#### Task prompt
Repeat, line for line, the entries below from the first line to the line containing "one from being", counting both ends.

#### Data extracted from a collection
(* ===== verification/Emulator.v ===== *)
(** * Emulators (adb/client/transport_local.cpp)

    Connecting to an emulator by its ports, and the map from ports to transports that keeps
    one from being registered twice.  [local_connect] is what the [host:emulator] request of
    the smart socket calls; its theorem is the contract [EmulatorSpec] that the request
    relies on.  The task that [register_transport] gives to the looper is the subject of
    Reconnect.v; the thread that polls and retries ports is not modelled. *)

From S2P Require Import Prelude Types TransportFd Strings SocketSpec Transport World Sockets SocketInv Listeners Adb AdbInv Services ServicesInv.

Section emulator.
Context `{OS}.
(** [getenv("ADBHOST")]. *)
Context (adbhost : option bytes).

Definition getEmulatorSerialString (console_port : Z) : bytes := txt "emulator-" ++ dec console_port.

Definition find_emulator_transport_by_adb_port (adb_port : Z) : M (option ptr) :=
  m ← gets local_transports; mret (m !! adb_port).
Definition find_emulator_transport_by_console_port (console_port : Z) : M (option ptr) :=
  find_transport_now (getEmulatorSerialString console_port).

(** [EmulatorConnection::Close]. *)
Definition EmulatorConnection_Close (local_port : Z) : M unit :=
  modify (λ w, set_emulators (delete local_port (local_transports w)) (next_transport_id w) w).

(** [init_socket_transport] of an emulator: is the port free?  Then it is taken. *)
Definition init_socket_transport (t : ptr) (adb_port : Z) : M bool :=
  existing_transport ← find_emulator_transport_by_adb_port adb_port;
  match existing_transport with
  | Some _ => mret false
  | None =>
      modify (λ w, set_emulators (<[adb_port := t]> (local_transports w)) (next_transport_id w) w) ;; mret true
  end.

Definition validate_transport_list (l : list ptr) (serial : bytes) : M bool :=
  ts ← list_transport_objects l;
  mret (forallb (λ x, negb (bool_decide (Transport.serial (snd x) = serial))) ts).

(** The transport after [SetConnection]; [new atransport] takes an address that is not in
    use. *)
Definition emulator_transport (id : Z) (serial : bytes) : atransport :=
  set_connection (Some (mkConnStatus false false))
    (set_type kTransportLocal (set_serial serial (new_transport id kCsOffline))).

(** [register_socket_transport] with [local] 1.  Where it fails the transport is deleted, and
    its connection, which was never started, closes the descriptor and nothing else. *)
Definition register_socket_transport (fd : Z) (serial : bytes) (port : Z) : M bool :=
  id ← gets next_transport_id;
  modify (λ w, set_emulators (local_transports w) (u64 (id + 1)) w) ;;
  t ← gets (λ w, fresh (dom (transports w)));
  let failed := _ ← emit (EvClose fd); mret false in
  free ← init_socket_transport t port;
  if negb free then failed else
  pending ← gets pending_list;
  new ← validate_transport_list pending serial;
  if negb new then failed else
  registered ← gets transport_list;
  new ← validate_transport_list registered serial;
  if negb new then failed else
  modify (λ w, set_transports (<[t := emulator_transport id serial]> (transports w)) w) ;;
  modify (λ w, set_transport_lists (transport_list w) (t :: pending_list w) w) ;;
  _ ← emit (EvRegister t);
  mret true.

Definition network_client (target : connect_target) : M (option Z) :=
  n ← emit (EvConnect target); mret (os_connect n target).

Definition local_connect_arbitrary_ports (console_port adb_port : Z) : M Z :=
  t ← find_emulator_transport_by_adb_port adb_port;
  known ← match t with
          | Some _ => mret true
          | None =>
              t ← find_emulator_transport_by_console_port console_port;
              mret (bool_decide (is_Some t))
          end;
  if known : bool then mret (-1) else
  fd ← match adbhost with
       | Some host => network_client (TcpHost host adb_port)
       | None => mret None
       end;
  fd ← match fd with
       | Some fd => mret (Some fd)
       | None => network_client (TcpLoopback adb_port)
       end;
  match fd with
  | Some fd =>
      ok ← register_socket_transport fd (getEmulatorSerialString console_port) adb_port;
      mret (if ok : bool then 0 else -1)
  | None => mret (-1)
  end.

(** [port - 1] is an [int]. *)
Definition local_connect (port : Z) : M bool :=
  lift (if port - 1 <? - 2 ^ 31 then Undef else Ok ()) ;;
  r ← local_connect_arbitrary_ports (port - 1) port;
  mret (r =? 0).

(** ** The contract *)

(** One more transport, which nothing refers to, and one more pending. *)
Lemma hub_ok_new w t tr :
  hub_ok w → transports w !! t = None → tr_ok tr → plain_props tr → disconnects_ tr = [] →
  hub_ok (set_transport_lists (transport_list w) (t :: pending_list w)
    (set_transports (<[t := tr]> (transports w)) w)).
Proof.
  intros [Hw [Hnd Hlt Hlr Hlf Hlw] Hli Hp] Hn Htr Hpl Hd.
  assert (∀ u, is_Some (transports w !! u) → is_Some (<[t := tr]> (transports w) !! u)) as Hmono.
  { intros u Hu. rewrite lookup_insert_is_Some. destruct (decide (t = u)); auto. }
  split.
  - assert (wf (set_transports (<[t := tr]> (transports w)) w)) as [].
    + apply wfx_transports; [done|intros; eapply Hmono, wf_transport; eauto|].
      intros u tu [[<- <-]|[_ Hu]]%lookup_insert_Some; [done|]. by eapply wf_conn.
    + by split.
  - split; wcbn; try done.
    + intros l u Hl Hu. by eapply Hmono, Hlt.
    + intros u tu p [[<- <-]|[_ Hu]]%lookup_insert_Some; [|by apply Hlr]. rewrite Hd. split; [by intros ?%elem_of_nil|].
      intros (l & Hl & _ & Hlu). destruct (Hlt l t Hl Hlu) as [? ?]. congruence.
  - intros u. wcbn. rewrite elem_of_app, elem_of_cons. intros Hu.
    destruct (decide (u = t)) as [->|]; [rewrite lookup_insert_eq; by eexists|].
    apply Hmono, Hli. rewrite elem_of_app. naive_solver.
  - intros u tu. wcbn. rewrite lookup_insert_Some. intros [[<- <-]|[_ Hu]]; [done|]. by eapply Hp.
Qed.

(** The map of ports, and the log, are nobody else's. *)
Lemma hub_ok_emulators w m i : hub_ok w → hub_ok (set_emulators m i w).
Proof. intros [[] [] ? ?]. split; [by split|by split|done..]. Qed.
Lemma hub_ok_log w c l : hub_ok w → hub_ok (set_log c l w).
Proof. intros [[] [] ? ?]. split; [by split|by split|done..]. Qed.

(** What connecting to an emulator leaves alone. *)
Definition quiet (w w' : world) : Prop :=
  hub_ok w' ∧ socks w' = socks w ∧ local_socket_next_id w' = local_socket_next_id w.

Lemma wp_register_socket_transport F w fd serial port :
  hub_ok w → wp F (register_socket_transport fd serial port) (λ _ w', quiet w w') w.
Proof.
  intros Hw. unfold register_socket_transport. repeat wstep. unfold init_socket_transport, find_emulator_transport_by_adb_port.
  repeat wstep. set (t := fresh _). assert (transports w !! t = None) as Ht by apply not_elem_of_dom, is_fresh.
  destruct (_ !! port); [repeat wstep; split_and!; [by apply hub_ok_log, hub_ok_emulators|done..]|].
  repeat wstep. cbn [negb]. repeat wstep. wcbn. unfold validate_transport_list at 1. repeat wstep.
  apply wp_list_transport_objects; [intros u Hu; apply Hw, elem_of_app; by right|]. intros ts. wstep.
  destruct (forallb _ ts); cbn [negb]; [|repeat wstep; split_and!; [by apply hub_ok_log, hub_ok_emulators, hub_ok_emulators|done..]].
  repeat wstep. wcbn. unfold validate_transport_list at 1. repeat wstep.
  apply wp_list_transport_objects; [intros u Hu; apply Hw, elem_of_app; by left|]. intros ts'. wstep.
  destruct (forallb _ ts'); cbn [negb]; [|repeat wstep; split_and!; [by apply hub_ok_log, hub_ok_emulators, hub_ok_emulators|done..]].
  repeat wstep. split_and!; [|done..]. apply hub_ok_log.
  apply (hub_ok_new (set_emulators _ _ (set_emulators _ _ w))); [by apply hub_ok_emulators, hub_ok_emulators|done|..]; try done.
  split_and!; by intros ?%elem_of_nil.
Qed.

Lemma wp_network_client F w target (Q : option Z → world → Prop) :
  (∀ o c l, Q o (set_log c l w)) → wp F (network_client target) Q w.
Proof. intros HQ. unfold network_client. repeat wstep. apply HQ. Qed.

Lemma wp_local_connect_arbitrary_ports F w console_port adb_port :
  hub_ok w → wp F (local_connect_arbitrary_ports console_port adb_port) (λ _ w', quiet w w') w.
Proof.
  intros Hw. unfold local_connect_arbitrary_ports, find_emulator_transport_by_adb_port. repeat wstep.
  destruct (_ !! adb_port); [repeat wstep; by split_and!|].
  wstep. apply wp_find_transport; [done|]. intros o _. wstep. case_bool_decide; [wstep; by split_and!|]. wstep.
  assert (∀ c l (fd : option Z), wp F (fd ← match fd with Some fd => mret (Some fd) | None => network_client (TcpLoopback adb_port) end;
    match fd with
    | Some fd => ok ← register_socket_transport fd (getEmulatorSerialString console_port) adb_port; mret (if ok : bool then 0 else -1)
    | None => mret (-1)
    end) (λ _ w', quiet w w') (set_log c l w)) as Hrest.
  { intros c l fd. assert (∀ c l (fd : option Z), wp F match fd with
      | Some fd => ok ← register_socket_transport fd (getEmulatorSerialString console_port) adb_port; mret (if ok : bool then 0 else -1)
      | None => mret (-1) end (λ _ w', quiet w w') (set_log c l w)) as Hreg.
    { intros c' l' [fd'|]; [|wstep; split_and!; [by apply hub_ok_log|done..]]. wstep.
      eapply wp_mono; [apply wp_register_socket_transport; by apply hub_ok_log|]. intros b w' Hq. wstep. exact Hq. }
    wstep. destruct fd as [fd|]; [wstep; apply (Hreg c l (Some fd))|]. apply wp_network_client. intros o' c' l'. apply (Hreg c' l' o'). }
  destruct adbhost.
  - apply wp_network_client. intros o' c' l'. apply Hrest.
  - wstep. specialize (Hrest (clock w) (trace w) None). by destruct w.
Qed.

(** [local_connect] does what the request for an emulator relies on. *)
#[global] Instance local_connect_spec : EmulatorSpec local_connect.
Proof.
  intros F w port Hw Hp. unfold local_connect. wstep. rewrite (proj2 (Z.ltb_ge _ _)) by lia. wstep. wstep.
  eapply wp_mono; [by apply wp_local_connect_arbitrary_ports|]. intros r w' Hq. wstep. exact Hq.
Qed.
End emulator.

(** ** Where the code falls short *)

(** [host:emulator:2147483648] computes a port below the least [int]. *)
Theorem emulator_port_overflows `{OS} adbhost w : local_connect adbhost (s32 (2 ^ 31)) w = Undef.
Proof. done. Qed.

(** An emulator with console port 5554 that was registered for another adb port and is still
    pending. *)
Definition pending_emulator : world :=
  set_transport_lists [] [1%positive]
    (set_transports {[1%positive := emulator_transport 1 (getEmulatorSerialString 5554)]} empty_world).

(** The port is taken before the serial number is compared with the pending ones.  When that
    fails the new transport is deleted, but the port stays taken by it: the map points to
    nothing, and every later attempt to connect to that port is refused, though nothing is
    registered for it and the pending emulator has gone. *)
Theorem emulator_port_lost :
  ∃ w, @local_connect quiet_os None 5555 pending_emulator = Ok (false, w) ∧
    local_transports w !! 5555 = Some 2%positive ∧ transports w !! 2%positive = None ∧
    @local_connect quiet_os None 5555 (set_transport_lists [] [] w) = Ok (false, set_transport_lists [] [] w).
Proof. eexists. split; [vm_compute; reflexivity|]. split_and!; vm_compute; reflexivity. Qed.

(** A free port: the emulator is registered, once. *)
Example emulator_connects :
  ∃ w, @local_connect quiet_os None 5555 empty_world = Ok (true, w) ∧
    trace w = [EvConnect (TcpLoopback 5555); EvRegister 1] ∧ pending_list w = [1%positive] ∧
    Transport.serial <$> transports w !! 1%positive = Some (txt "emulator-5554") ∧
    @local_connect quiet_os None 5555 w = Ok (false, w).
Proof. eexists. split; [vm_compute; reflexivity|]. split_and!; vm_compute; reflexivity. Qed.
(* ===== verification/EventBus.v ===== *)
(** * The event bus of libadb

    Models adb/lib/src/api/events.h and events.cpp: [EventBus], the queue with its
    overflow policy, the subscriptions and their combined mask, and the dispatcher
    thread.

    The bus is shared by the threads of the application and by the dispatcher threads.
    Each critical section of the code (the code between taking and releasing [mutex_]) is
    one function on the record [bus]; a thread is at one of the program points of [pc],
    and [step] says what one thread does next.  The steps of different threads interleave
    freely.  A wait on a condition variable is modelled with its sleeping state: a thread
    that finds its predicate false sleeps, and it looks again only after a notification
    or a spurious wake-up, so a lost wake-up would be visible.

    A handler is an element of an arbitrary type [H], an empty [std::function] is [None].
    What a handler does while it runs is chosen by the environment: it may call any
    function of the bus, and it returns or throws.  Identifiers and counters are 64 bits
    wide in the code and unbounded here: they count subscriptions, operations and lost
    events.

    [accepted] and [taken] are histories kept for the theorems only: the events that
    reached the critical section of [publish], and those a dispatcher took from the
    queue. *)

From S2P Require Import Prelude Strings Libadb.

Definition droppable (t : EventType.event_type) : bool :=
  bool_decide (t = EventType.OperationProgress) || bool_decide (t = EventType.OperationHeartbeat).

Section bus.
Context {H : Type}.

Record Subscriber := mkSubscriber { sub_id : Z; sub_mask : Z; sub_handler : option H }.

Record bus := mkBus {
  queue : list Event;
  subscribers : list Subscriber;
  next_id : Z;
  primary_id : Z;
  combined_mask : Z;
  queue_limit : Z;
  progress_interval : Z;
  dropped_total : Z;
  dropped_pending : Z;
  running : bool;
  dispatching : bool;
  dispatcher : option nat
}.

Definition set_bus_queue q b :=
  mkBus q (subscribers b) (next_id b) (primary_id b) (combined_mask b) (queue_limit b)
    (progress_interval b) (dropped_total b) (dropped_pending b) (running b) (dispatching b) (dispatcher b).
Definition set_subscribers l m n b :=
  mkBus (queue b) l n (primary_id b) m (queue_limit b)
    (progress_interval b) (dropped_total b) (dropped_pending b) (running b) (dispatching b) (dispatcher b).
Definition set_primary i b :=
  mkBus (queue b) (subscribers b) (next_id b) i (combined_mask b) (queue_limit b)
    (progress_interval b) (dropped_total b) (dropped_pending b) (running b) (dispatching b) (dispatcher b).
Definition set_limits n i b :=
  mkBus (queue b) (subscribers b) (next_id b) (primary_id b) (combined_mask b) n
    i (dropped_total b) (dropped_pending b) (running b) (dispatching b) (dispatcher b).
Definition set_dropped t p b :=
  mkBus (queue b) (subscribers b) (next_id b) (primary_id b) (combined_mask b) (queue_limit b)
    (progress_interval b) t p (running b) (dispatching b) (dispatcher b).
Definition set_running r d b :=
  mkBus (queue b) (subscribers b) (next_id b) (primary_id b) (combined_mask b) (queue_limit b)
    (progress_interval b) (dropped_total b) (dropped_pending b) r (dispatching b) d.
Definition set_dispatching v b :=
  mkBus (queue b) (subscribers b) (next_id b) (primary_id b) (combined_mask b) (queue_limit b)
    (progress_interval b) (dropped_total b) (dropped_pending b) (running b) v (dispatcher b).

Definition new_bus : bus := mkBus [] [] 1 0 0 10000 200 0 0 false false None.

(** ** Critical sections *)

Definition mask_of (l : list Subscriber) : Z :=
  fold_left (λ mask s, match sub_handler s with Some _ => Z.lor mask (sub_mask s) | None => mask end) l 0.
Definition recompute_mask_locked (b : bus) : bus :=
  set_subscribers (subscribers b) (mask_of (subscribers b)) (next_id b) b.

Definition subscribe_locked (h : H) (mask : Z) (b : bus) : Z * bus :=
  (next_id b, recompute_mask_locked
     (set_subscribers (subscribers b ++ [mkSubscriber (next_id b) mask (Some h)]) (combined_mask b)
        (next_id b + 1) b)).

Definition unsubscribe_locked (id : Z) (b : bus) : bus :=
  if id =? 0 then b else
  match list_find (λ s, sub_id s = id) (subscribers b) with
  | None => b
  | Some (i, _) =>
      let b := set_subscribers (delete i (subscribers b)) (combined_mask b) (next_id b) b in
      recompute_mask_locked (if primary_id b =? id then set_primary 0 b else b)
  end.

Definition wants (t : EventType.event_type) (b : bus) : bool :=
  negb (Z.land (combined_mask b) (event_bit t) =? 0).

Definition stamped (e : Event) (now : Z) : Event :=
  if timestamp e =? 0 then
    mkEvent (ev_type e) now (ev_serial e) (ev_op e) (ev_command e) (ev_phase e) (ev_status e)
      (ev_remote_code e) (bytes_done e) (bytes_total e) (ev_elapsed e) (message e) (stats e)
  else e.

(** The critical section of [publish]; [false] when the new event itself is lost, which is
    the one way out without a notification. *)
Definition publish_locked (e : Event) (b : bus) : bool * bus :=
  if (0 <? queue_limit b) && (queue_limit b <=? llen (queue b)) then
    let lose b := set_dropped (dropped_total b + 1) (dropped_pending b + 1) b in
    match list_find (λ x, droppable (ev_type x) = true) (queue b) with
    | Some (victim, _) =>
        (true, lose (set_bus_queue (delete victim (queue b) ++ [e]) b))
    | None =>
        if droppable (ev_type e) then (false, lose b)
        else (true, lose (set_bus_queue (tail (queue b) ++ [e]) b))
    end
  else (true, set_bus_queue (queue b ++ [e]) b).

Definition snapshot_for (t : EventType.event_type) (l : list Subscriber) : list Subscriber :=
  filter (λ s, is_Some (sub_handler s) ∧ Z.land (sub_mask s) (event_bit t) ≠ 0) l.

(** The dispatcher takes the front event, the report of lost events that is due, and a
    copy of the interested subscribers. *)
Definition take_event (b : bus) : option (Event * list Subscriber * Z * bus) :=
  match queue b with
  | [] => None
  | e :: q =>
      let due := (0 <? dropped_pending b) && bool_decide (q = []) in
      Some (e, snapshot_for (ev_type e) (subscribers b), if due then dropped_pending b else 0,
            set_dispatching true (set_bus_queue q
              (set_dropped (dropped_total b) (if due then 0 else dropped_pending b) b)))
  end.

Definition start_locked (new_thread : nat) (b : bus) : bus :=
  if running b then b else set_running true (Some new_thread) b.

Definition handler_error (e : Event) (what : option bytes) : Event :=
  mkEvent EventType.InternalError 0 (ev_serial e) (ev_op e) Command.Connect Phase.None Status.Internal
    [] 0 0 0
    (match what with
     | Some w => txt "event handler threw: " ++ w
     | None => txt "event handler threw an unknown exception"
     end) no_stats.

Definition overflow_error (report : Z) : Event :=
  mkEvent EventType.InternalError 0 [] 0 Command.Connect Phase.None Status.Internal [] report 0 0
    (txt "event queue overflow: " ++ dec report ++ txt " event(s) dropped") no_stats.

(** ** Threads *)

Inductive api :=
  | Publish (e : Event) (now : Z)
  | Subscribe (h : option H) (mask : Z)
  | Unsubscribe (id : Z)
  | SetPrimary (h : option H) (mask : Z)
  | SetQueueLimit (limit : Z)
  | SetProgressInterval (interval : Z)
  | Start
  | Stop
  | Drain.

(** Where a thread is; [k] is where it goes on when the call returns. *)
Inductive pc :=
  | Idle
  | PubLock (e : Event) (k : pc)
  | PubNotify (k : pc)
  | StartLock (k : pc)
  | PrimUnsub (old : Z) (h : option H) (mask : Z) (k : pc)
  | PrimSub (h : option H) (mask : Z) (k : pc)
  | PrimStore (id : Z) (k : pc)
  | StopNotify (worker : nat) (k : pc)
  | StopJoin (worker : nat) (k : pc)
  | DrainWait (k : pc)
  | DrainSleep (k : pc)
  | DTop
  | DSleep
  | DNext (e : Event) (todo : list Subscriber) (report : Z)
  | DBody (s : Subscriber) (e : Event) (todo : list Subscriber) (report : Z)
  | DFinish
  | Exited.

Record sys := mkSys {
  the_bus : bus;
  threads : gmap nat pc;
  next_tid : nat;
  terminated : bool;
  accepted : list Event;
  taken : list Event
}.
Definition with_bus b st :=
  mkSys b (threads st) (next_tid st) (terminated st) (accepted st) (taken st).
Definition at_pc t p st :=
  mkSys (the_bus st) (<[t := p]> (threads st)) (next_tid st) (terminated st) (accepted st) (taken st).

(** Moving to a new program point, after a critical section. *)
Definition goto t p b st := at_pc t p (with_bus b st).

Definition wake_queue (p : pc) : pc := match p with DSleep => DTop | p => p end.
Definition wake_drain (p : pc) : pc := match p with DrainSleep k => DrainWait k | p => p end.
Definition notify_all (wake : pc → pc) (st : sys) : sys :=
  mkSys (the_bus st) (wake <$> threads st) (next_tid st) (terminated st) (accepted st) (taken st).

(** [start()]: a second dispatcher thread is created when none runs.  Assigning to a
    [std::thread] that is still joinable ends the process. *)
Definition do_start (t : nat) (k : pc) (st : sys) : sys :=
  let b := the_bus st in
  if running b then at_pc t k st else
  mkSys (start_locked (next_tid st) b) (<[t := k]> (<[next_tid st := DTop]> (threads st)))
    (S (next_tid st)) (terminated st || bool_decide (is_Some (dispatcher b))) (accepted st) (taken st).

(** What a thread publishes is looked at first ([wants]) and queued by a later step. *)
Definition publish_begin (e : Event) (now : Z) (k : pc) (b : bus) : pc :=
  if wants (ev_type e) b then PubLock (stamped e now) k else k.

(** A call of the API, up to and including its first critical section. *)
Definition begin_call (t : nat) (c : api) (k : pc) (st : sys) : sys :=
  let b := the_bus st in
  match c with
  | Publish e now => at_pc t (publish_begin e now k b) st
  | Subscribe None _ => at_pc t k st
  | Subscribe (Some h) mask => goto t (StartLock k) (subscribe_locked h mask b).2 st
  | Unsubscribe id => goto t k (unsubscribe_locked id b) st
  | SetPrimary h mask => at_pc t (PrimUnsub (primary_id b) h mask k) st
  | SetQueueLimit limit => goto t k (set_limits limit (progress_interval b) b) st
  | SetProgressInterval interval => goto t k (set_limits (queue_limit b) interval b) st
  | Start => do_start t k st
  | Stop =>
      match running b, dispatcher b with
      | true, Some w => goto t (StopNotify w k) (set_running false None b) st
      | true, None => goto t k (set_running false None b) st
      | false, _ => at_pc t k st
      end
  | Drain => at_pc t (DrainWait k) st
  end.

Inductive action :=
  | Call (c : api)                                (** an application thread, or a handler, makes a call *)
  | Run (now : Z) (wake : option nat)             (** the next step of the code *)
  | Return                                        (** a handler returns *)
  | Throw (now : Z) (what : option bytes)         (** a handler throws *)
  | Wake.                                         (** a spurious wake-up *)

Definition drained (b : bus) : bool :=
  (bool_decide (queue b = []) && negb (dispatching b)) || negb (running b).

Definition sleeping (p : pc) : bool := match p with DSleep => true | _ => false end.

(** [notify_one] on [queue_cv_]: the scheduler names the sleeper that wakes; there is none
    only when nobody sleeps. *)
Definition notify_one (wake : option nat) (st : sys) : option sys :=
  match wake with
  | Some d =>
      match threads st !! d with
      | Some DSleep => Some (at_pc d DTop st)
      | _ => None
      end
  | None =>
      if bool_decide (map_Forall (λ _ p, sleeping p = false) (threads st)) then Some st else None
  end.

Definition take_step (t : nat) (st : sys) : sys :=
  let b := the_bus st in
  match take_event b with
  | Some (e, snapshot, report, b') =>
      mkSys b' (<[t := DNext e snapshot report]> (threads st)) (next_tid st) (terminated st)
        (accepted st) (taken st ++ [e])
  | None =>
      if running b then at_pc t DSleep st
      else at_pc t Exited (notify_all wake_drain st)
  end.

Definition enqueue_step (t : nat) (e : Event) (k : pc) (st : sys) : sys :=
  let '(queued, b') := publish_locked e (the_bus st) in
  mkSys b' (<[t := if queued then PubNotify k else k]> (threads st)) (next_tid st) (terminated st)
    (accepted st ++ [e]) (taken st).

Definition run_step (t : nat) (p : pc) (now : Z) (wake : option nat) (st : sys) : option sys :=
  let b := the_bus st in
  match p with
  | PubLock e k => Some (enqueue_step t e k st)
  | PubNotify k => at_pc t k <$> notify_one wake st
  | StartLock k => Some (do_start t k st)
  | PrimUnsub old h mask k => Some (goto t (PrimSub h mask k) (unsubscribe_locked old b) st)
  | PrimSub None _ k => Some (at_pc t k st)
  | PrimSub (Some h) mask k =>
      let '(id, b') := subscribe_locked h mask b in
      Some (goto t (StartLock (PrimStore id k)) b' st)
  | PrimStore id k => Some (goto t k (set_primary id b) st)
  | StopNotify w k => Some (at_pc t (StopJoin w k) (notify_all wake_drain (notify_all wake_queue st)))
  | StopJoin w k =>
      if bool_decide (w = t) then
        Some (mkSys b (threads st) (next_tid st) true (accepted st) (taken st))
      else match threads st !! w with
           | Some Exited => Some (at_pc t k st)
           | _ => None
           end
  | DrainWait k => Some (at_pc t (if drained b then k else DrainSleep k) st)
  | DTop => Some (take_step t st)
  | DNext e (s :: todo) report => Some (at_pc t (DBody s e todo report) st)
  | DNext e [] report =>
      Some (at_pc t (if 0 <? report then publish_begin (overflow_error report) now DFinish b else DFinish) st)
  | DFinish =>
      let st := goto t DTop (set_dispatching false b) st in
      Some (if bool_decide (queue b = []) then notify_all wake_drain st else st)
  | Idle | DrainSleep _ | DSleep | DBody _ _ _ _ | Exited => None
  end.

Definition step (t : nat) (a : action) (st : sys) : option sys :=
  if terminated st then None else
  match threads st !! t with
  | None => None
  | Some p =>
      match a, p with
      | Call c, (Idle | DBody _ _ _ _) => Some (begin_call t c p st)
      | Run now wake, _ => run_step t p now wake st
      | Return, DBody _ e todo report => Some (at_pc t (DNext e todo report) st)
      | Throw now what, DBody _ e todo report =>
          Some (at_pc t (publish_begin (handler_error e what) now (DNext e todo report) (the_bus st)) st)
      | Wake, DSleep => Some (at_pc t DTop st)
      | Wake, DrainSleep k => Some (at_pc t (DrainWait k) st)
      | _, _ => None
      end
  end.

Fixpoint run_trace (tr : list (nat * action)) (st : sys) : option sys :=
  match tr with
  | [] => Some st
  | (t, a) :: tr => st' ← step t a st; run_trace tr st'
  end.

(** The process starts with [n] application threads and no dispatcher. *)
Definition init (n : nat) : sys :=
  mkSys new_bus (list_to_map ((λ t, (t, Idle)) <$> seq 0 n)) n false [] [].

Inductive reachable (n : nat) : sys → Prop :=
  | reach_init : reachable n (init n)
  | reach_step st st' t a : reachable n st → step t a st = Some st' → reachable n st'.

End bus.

#### Answer space
(* ===== verification/Emulator.v ===== *)
(** * Emulators (adb/client/transport_local.cpp)

    Connecting to an emulator by its ports, and the map from ports to transports that keeps
    one from being registered twice.  [local_connect] is what the [host:emulator] request of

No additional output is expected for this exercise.